TASK BRIEF
Find each line of the entries with the string "parse", please, and copy it.

Dataset entries
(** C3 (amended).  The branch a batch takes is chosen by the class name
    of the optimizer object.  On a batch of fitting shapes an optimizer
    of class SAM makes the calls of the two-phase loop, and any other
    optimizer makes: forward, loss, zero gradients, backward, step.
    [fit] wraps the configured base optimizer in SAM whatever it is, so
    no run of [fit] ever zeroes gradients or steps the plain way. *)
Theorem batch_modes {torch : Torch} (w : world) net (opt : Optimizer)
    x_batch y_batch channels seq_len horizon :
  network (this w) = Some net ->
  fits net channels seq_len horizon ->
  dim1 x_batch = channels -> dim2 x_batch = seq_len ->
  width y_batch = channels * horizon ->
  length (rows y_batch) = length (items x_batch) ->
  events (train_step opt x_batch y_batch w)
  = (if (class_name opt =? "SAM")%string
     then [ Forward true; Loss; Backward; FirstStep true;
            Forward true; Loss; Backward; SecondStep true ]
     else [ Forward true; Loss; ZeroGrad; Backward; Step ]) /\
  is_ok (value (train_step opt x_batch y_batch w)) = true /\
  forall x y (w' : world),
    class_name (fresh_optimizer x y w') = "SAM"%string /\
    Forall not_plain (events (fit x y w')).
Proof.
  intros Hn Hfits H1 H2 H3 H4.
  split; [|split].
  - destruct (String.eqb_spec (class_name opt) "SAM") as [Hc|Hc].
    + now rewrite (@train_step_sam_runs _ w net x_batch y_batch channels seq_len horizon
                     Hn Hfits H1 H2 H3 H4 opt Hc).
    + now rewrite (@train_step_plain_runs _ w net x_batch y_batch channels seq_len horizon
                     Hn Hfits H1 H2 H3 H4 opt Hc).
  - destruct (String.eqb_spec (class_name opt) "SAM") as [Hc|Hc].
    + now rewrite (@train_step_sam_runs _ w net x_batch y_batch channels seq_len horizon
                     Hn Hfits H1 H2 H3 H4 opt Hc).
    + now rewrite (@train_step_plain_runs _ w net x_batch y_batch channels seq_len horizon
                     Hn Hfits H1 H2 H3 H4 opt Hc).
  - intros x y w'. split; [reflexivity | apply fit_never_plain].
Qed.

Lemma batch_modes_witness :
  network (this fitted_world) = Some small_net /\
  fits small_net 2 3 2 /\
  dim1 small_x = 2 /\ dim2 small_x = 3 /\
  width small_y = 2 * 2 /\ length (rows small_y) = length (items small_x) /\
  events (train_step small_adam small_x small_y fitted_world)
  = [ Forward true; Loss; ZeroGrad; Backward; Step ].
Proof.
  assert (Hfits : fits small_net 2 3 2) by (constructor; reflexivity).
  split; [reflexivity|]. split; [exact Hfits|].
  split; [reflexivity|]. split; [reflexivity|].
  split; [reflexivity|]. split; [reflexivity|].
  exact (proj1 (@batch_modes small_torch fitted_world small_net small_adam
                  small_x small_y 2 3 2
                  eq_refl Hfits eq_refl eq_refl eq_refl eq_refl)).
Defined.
--
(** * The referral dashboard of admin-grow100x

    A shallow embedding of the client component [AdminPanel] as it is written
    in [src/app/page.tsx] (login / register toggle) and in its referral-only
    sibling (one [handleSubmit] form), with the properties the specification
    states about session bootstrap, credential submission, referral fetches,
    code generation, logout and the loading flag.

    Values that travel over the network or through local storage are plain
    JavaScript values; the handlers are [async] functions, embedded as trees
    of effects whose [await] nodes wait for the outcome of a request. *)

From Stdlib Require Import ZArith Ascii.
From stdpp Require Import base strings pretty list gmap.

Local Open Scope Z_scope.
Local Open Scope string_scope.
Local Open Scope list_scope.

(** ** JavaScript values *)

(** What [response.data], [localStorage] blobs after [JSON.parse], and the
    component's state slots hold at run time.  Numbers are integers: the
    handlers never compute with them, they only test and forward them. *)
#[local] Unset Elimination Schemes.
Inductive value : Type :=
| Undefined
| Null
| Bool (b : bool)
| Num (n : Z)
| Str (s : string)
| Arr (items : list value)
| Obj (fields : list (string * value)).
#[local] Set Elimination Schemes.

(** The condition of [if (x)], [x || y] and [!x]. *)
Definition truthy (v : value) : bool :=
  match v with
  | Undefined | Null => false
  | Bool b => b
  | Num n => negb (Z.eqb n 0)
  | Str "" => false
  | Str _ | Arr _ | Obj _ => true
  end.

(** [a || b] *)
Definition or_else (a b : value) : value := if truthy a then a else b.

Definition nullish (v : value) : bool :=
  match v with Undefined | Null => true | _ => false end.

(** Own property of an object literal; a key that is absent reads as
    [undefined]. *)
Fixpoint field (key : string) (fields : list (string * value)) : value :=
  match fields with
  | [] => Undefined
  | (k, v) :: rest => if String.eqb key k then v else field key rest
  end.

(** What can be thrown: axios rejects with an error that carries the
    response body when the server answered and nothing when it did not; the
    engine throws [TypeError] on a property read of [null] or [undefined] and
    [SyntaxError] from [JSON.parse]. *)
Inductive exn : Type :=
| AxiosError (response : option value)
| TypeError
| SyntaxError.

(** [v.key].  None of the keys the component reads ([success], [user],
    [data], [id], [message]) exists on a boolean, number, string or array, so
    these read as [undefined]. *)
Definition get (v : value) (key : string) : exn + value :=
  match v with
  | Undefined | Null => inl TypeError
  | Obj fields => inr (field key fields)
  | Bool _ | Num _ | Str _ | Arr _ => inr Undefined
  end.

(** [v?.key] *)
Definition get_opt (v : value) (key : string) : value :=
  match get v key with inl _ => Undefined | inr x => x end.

PROBLEM SOLUTION
(** What [response.data], [localStorage] blobs after [JSON.parse], and the
    [SyntaxError] from [JSON.parse]. *)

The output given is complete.